After writing Starving for Attention, an account of her struggles with anorexia nervosa and bulimia, Cherry Boone O’Neill was swarmed with pleas for help. This book, written with her husband, Dan, attempts to help those who were encouraged by her personal story of recovery. The authors offer advice — friendly encouragement, not stern directives — based on first-hand experience. Most importantly, Living on the Border of Disorder will be a friend to those who are struggling with loved ones who suffer from an impulse-control disorder, providing hope and a strategy for recovery. The use of “we” when the authors describe attitudes and/ or actions of those on the border is a telling symbol of their genuine empathy.
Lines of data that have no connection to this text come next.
Lemma b64std_chars ds : Forall (fun d => 0 <= d < 64) ds ->
  mapM b64std_value (b64std_char <$> ds) = Some ds
  /\ Forall (fun b => is_byte b /\ (b <> 10 /\ b <> 13) /\ b <> 61) (b64std_char <$> ds).
Proof.
  intros Hds. split.
  - apply mapM_Some_2, Forall2_fmap_l, Forall_Forall2_diag. eapply Forall_impl; [exact Hds|].
    intros d Hd. by apply b64std_char_value.
  - apply Forall_fmap. eapply Forall_impl; [exact Hds|]. intros d Hd. pose proof (b64std_char_value d Hd). cbn. tauto.
Qed.

Lemma b64_groups_mod bs : (length (b64_groups bs) mod 4 <> 1)%nat.
Proof.
  induction bs as [| | |a b c bs IH] using list_triple_ind; try (cbn; done).
  cbn [b64_groups length]. change (S (S (S (S ?n)))) with (4 + n)%nat.
  by replace (4 + length (b64_groups bs))%nat with (length (b64_groups bs) + 1 * 4)%nat by lia; rewrite Nat.Div0.mod_add.
Qed.

Lemma unpad_padded cs n : length cs = n -> (n mod 4 <> 1)%nat -> Forall (fun b => b <> 61) cs -> b64_unpad (cs ++ b64_padding n) = cs.
Proof.
  intros Hl Hn Hcs. unfold b64_unpad, b64_padding. pose proof (Nat.mod_upper_bound n 4 ltac:(lia)).
  assert (forall c r, reverse cs = c :: r -> c <> 61) as Hlast.
  { intros c r E ->. rewrite Forall_forall in Hcs. apply (Hcs 61); [|done]. apply elem_of_reverse. rewrite E. by left. }
  destruct (n mod 4)%nat as [|[|[|[|k]]]]; try lia; cbn [Nat.sub Nat.modulo Nat.divmod fst snd replicate].
  - change ((4 - 0) mod 4)%nat with 0%nat. cbn [replicate]. rewrite app_nil_r. destruct (reverse cs) as [|c r] eqn:E; [done|].
    specialize (Hlast c r eq_refl). destruct (decide (c = 61)); [done|]. repeat (case_match; try done).
  - change ((4 - 2) mod 4)%nat with 2%nat. cbn [replicate]. rewrite reverse_app. cbn. apply reverse_involutive.
  - change ((4 - 3) mod 4)%nat with 1%nat. cbn [replicate]. rewrite reverse_app. cbn.
    destruct (reverse cs) as [|c r] eqn:E; [by rewrite <- (reverse_involutive cs), E|]. specialize (Hlast c r eq_refl).
    rewrite <- (reverse_involutive cs), E. destruct (decide (c = 61)); [done|]. repeat (case_match; try done).
Qed.

Lemma base64_decode_encode bs : Forall is_byte bs -> base64_decode (base64_encode bs) = Some bs.
Proof.
  intros Hbs. destruct (b64std_chars (b64_groups bs) (b64_groups_range bs Hbs)) as [Hv Hc].
  set (cs := b64std_char <$> b64_groups bs) in *. assert (length cs = length (b64_groups bs)) as Hl by (unfold cs; by rewrite length_fmap).
  unfold base64_decode, base64_encode. fold cs. rewrite <- Hl. set (n := length cs).
  assert (n mod 4 <> 1)%nat as Hn by (unfold n; rewrite Hl; apply b64_groups_mod).
  assert (Forall (fun b => is_byte b /\ (b <> 10 /\ b <> 13)) (cs ++ b64_padding n)) as Hall.
  { apply Forall_app. split; [eapply Forall_impl; [exact Hc|cbn; tauto]|]. apply Forall_replicate. unfold is_byte. lia. }
  rewrite go_bytes_of_bytes by (eapply Forall_impl; [exact Hall|cbn; tauto]).
  rewrite list_filter_all by (eapply Forall_impl; [exact Hall|cbn; tauto]).
  assert (length (cs ++ b64_padding n) mod 4 = 0)%nat as Hm.
  { rewrite length_app. unfold b64_padding. rewrite length_replicate. fold n. clear -Hn. pose proof (Nat.mod_upper_bound n 4 ltac:(lia)).
    pose proof (Nat.Div0.div_mod n 4). assert (exists q, n + (4 - n mod 4) mod 4 = q * 4)%nat as [q ->]; [|apply Nat.Div0.mod_mul].
    destruct (n mod 4)%nat as [|[|[|[|k]]]] eqn:E; try lia; [exists (n / 4)%nat|exists (S (n / 4))%nat|exists (S (n / 4))%nat].
    - change ((4 - 0) mod 4)%nat with 0%nat. lia.
    - change ((4 - 2) mod 4)%nat with 2%nat. lia.
    - change ((4 - 3) mod 4)%nat with 1%nat. lia. }
  rewrite Hm. cbn [Nat.eqb]. rewrite unpad_padded; [|done|done|eapply Forall_impl; [exact Hc|cbn; tauto]]. rewrite Hv.
  cbn [mbind option_bind]. by apply b64_ungroup_groups.
Qed.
The authors dispel the myth of the “quick fix,” for disorders take years to develop and accordingly will take years to overcome. Instead, those living on the border of disorder should provide a loving and sympathetic atmosphere for change. The authors avoid sensationalist cures that inaccurately boil down all disorders into one formula for a fast cure. Instead they offer an honest and straightforward first step to recovery (which acknowledges the importance of therapy, medication, and hospitalization): “if you can provide a disordered person with genuine love, honesty, and empathy, you can be that person’s best therapy.”
Despite its honorable objective, Living on the Border of Disorder may frustrate its readers. Each of its 14 chapters is subdivided into several topics. The authors write about many new and interesting aspects of impulse-control disorders, but just as the reader’s interest is peaking, they prematurely advance to the next topic. They give the reader a glimpse at certain topics which are said to be important, such as forgiveness and counseling, but do not go into depth. Conversely, the authors go into depth on subjects that bear less weight, such as descriptions of attitudes typical of those on the border. The chapters jump around and have no apparent order.
The authors are experienced in the disorders of anorexia and bulimia, and not only draw upon their experience for examples but give a comprehensive account of the disorders. While this is a strong point of the book, it may also alienate others whom the authors aim to help, namely, those whose problems relate to overeating, sexual addiction, gambling, and pornography. These readers may not be able to identify with anorexia and bulimia. There are only token references made to the other disorders.
The authors do not purport to have all the answers, but instead give basic guidelines and a wealth of suggestions for recovery. “Though we have no formulas to offer, we believe that some of our personal experiences can at least demonstrate how genuine caring strategies might be hammered out in the admittedly difficult circumstances surrounding an impulse-control disorder.”
Cherry Boone O’Neill and’ Dan O’Neill not only offer a realistic alternative to all the popular “quick fixes,” but also a welcome and much needed alternative to “self-help” books themselves. Theirs is a humble and valuable story of recovery that lets readers learn from their mistakes.